Another nursing side hustle that's fairly simple to tap into: Telehealth. "You can land a part-time job in this field where you can do telephone triage and provide appropriate health assistance to concerned callers," NurseBuff adds. "Some telehealth companies also offer remote health monitoring services where you can monitor vital sign readings and check the severity of reported injuries of customers through video calls."
Medical side hustle options that require certification
Being a medical transciptionist who listens to medical reports and turns them into written versions is a great way to earn extra money, often from the comfort of home. These positions are plentiful, but there is a ramp up period. Nurses interested in medical transcribing first need to complete online courses and get certified.
Another related option is medical coding, which also requires certification. To perform the job, you "classify medical diagnoses and list the corresponding medical billing codes for proper insurance claims," according to NurseBuff. "This is critical work as you will need to put the proper medical billing codes so insurance companies can process the insurance claims of the patient."
Consider the costs
Working two jobs can sometimes require additional expenses. "Some of those include a second wardrobe or uniform, more meals out, more gas for the car and more childcare," Richard J. St. John of St. John & Associates told the AJC. Make sure to draw up a list of potential earnings versus extra costs before you take on more work.
If you're used to working as a nurse, some side hustles can be very frustrating. Health writing, for instance, can be a good choice, but you never know when you'll have work or if it will be accepted.
Look at side hustles outside the nursing arena
There are benefits to looking beyond the medical field when you want to make extra money. For one thing, Side hustles that involve crafting or dog walking might actually help you balance the stress of working in the medical field while still bringing in extra cash. Jobs like babysitting are also popular, as many parents are happy to pay a premium to have a nurse watching their kids.

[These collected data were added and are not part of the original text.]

(* ===== verification/AgreementWitnesses.v ===== *)
(** * A proposal of Earth, activated

    Earth's voters approve a proposal for Mars; a package from the epoch of its
    approval lets the importer of Mars record it; a package with the
    acknowledgement of Mars lets Earth schedule and, four epochs later, activate
    it.  The theorem of [Agreement.v] is applied to the two chains. *)

From S2P Require Import Prelude Types Codec Reference Merkle Frame Domain Epochs Transfers TransfersProofs Governance GovernanceProofs PublicationProofs GovernanceWitnesses Runtime RuntimeProofs Config Verify VerifyProofs Effects Relay Importer ImporterProofs CrossChain NetworkExample Agreement.

#[local] Existing Instance reference_codec.
#[local] Existing Instance reference_account.
#[local] Existing Instance reference_account_ok.
#[local] Existing Instance reference_currency.
#[local] Existing Instance reference_currency_ok.

(** ** The chains *)

Definition target_block (n : Z) : FlatHeader := (n - 1, [n - 2], [n - 1]).
Definition proof_block (n : Z) (ch : Chain Ledger) : FlatHeader :=
  (n, flat_header_hash (target_block n), flat_trie_root (header_store ch)).

(** The certificate for epoch [e] that the justified block [n] gives. *)
Definition certificate_at (d : DomainId) (e n : Z) (ch : Chain Ledger) : SummaryCertificationBundle :=
  let hd := proof_block n ch in
  {| scb_certificate := GrandpaV1
       {| gfc_version := 1; gfc_grandpa_set_id := 0;
          gfc_target_block_number := n - 1; gfc_target_block_hash := flat_header_hash (target_block n);
          gfc_proof_block_number := n; gfc_proof_block_hash := flat_header_hash hd;
          gfc_justification := flat (A := list Z * list Z * Z) (validator d, flat_header_hash hd, n);
          gfc_ancestry_headers := [flat (A := Z * list Z * list Z) hd] |};
     scb_summary_header_storage_proof :=
       {| shp_version := 1; shp_proof_block_number := n; shp_proof_block_hash := flat_header_hash hd;
          shp_proof_block_header := flat (A := Z * list Z * list Z) hd; shp_storage_key := summary_header_storage_key e;
          shp_trie_nodes := [flat_trie_root (header_store ch)] |} |}.

(** The package with all governance leaves of an epoch. *)
Definition leaf_proofs (e : Z) (ch : Chain Ledger) : list GovernanceInclusionProof :=
  let leaves := canonical_epoch_governance_leaves (w_governance (ch_world ch)) e in
  omap (fun l => build_governance_inclusion_proof leaves (leaf_hash l)) leaves.
Definition governance_package (d : DomainId) (e n : Z) (ch : Chain Ledger) : CertifiedSummaryPackage :=
  from_bundle_with_mixed_proofs (default no_header (es_summary_headers (ch_epochs ch) !! e)) (certificate_at d e n ch) [] []
    (leaf_proofs e ch).
(** The calls that the importer makes of it. *)
Definition governance_call (pkg : CertifiedSummaryPackage) (p : GovernanceInclusionProof) : RuntimeCall :=
  match gip_leaf p with
  | ProposalV1 leaf => ImportVerifiedGovernanceProposal
      (mkImportedGovernanceProposalClaim (gpl_version leaf) leaf (sh_summary_hash (pkg_header pkg)) (pkg_package_hash pkg))
  | AckV1 leaf => ImportVerifiedGovernanceAck
      (mkImportedGovernanceAckClaim (gal_version leaf) leaf (sh_summary_hash (pkg_header pkg)) (pkg_package_hash pkg))
  end.

Definition proposal_id : hash := governance_proposal_id Earth 0.
Definition gearth_0 : list System * Chain Ledger := ([], network_genesis Earth).
Definition gearth_1 := next [plain_xt 1 (CreateProposal [Mars] 2); plain_xt 1 (CastVote proposal_id Yes);
                             plain_xt 2 (CastVote proposal_id Yes)] gearth_0.
Definition gearth_3 := next [plain_xt 1 (CloseProposal proposal_id)] (next [] gearth_1).
Definition gearth_6 := next [] (next [] (next [] gearth_3)).
Definition approval_package : CertifiedSummaryPackage := governance_package Earth 1 6 gearth_6.2.

Definition gmars_0 : list System * Chain Ledger := ([], network_genesis Mars).
Definition gmars_calls : list RuntimeCall := map (governance_call approval_package) (leaf_proofs 1 gearth_6.2).
Definition gmars_4 := next [] (next [] (next [] (next (map (plain_xt 7) gmars_calls) gmars_0))).
Definition ack_package : CertifiedSummaryPackage := governance_package Mars 0 4 gmars_4.2.

Definition gearth_calls : list RuntimeCall := map (governance_call ack_package) (leaf_proofs 0 gmars_4.2).
Definition gearth_7 := next (map (plain_xt 7) gearth_calls) gearth_6.
Definition gearth_11 := next [] (next [] (next [] (next [] gearth_7))).

Definition gjustified : list FlatJustification :=
  [(validator Earth, flat_header_hash (proof_block 6 gearth_6.2), 6);
   (validator Mars, flat_header_hash (proof_block 4 gmars_4.2), 4)].
Definition gnetwork (d : DomainId) : list System * Chain Ledger :=
  match d with Earth => gearth_11 | Moon => ([], network_genesis Moon) | Mars => gmars_4 end.

#[local] Instance governance_light_client : LightClient := some_network_client gjustified.

Example earth_activated :
  gp_status <$> proposals_of gnetwork Earth !! proposal_id = Some Activated /\
  gp_status <$> proposals_of gnetwork Mars !! proposal_id = Some Scheduled.
Proof. split; vm_compute; reflexivity. Qed.

(** ** They are a network *)

#[local] Abbreviation signed := (signed_by_importer gjustified).
#[local] Abbreviation state d := (chain_state d 2 (acct 7) (signed d)).

Lemma package_verified d d' e n ch :
  passes gjustified d' (governance_package d e n ch) = true ->
  verified_items d' network_config (governance_package d e n ch) (mkVerifiedPackageItems [] [] (leaf_proofs e ch)).
Proof. exact (passes_verified gjustified d' _ _ [] [] _). Qed.

Lemma approval_passes : passes gjustified Mars approval_package = true.
Proof. vm_compute. reflexivity. Qed.
Lemma ack_passes : passes gjustified Earth ack_package = true.
Proof. vm_compute. reflexivity. Qed.
Lemma approval_verified :
  verified_items Mars network_config approval_package (mkVerifiedPackageItems [] [] (leaf_proofs 1 gearth_6.2)).
Proof. exact (package_verified Earth Mars 1 6 gearth_6.2 approval_passes). Qed.
Lemma ack_verified :
  verified_items Earth network_config ack_package (mkVerifiedPackageItems [] [] (leaf_proofs 0 gmars_4.2)).
Proof. exact (package_verified Mars Earth 0 4 gmars_4.2 ack_passes). Qed.

Lemma governance_calls_certified d pkg proofs :
  verified_items d network_config pkg (mkVerifiedPackageItems [] [] proofs) ->
  Forall (signed d) (map (governance_call pkg) proofs).
Proof.
  intros Hv. apply Forall_map_in. intros p Hp. exists pkg, (mkVerifiedPackageItems [] [] proofs). split; [exact Hv|].
  unfold governance_call. destruct (gip_leaf p) as [leaf|leaf] eqn:El.
  - by eapply (cert_proposal pkg (mkVerifiedPackageItems [] [] proofs)).
  - by eapply (cert_ack pkg (mkVerifiedPackageItems [] [] proofs)).
Qed.

(** The imported proposals carry identifiers of their domain. *)
Definition numbered (c : RuntimeCall) : bool :=
  match c with
  | ImportVerifiedGovernanceProposal claim =>
    bool_decide (gpl_proposal_id (igp_leaf claim) = governance_proposal_id (gpl_source_domain (igp_leaf claim)) 0)
  | ImportVerifiedGovernanceAck _ => true
  | _ => false
  end.
Lemma numbered_admissible calls : forallb numbered calls = true -> Forall always_admissible calls.
Proof.
  intros Hn. apply Forall_forall. intros c Hc ch. rewrite forallb_forall in Hn. specialize (Hn c (proj1 (list_elem_of_In _ _) Hc)).
  destruct c as [| | | | | | |claim|claim]; try discriminate Hn; [|exact I]. apply bool_decide_eq_true in Hn.
  exists 0. split; [split; [lia|reflexivity]|exact Hn].
Qed.

Lemma user_authored signs who call : bool_decide (acct who = acct 7) = false -> authored (acct 7) signs (plain_xt who call).
Proof. intros Hw c E. apply bool_decide_eq_false in Hw. injection E as E. by destruct Hw. Qed.

Lemma gearth_1_state : state Earth gearth_1.
Proof.
  apply (chain_state_next _ _ gearth_0); [apply genesis_network|]. apply next_step; [vm_compute; discriminate| |].
  - split; [apply plain_admissible; split; vm_compute; reflexivity|].
    split; [apply plain_admissible; exact I|]. split; [apply plain_admissible; exact I|exact I].
  - repeat (constructor; [by apply user_authored|]). constructor.
Qed.
Lemma gearth_3_state : state Earth gearth_3.
Proof.
  apply (chain_state_next _ _ (next [] gearth_1)).
  - apply (chain_state_next _ _ gearth_1); [exact gearth_1_state|]. apply empty_block. vm_compute. discriminate.
  - apply next_step; [vm_compute; discriminate|split; [apply plain_admissible; exact I|exact I]|]. constructor; [by apply user_authored|constructor].
Qed.
Lemma gearth_6_state : state Earth gearth_6.
Proof.
  do 3 (eapply chain_state_next; [|apply empty_block; vm_compute; discriminate]). exact gearth_3_state.
Qed.
Lemma gmars_4_state : state Mars gmars_4.
Proof.
  do 3 (eapply chain_state_next; [|apply empty_block; vm_compute; discriminate]).
  eapply chain_state_next; [apply genesis_network|]. apply importer_block; [vm_compute; discriminate| |].
  - apply governance_calls_certified, approval_verified.
  - apply numbered_admissible. vm_compute. reflexivity.
Qed.
Lemma gearth_7_step : network_step gjustified Earth gearth_6 gearth_7.
Proof.
  apply importer_block; [vm_compute; discriminate| |].
  - apply governance_calls_certified, ack_verified.
  - apply numbered_admissible. vm_compute. reflexivity.
Qed.
Lemma gearth_11_steps : rtc (network_step gjustified Earth) gearth_6 gearth_11.
Proof.
  do 4 (eapply rtc_r; [|apply empty_block; vm_compute; discriminate]). apply rtc_once, gearth_7_step.
Qed.
Lemma gnetwork_state d : state d (gnetwork d).
Proof.
  destruct d; [|apply genesis_network|apply gmars_4_state]. destruct gearth_6_state as (s0 & Hg & Hr). exists s0.
  split; [exact Hg|]. etransitivity; [exact Hr|exact gearth_11_steps].
Qed.

#[local] Opaque gearth_6 gearth_11 gmars_4.

Definition gblock : DomainId -> Header -> gmap bytes bytes -> Prop :=
  block_of (fun _ => 2) (fun _ => acct 7) network_config flat_trie_root gnetwork.

Lemma gearth_block_6 : gblock Earth (proof_block 6 gearth_6.2) (header_store gearth_6.2).
Proof.
  split; [reflexivity|]. exists gearth_6. split; [exact gearth_6_state|]. split; [exact gearth_11_steps|apply header_store_spec].
Qed.
Lemma gmars_block_4 : gblock Mars (proof_block 4 gmars_4.2) (header_store gmars_4.2).
Proof.
  split; [reflexivity|]. exists gmars_4. split; [exact gmars_4_state|]. split; [exact (rtc_refl _ gmars_4)|apply header_store_spec].
Qed.

Lemma gnetwork_finality : grandpa_finality network_config gblock.
Proof.
  intros d config authorities j set_id [= <-] [= <-] Hj. apply andb_prop in Hj as [Ha Hj].
  apply bool_decide_eq_true in Ha, Hj. injection Ha as Ha.
  apply elem_of_cons in Hj as [->|Hj]; [|apply list_elem_of_singleton in Hj as ->]; simpl in Ha.
  - exists (proof_block 6 gearth_6.2), (header_store gearth_6.2). split; [|reflexivity].
    assert (d = Earth) as -> by (by destruct d). exact gearth_block_6.
  - exists (proof_block 4 gmars_4.2), (header_store gmars_4.2). split; [|reflexivity].
    assert (d = Mars) as -> by (by destruct d). exact gmars_block_4.
Qed.

Lemma gnetwork_plain d : plain_proposals (governance_of gnetwork d).
Proof. apply plain_b_spec. destruct d; vm_compute; reflexivity. Qed.

Lemma activated_at_earth : exists p, proposals_of gnetwork Earth !! proposal_id = Some p /\ gp_status p = Activated /\
  Mars ∈ gp_target_domains p.
Proof.
  assert (match proposals_of gnetwork Earth !! proposal_id with
          | Some p => gp_status p = Activated /\ bool_decide (Mars ∈ gp_target_domains p) = true
          | None => False
          end) as Hp by (vm_compute; auto).
  destruct (proposals_of gnetwork Earth !! proposal_id) as [p|]; [|destruct Hp]. exists p.
  destruct Hp as [Hs Ht%bool_decide_eq_true]. auto.
Qed.

(** Mars holds what Earth has activated. *)
Lemma governance_agreement_witness :
  exists p p', proposals_of gnetwork Earth !! proposal_id = Some p /\ gp_status p = Activated /\
    proposals_of gnetwork Mars !! proposal_id = Some p' /\ same_proposal p p'.
Proof.
  destruct activated_at_earth as (p & Hp & Hs & Ht).
  destruct (governance_agreement (fun _ => 2) (fun _ => acct 7) network_config flat_trie_root gnetwork ltac:(lia)
    network_export_ids reference_proposal_ids (flat_read_proof_sound gjustified) gnetwork_finality gnetwork_state gnetwork_plain
    Earth proposal_id p Hp) as [[_ Hall]|Hc]; [|destruct (no_collision Hc)].
  destruct (Hall Hs Mars Ht ltac:(discriminate)) as (p' & Hp' & Hsame). exists p, p'. auto.
Defined.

Self-employment opportunities also tend to come with lots of tax deductions, from mileage to Internet expenses, so your take-home pay ratio might be higher than average.
Prefer a long-term solution?
If you just always seem to need extra money, you might want to skip the idea of a side hustle and put all your energy into getting credentialed for one of the highest-paid nursing specialties. Yes, you'll have to evaluate that decision against the cost (both in money and work-life balance) of earning a more advanced degree. But as a nurse, you've already got a head start and, over the long term, it's always going to make the most sense to earn more as nurse.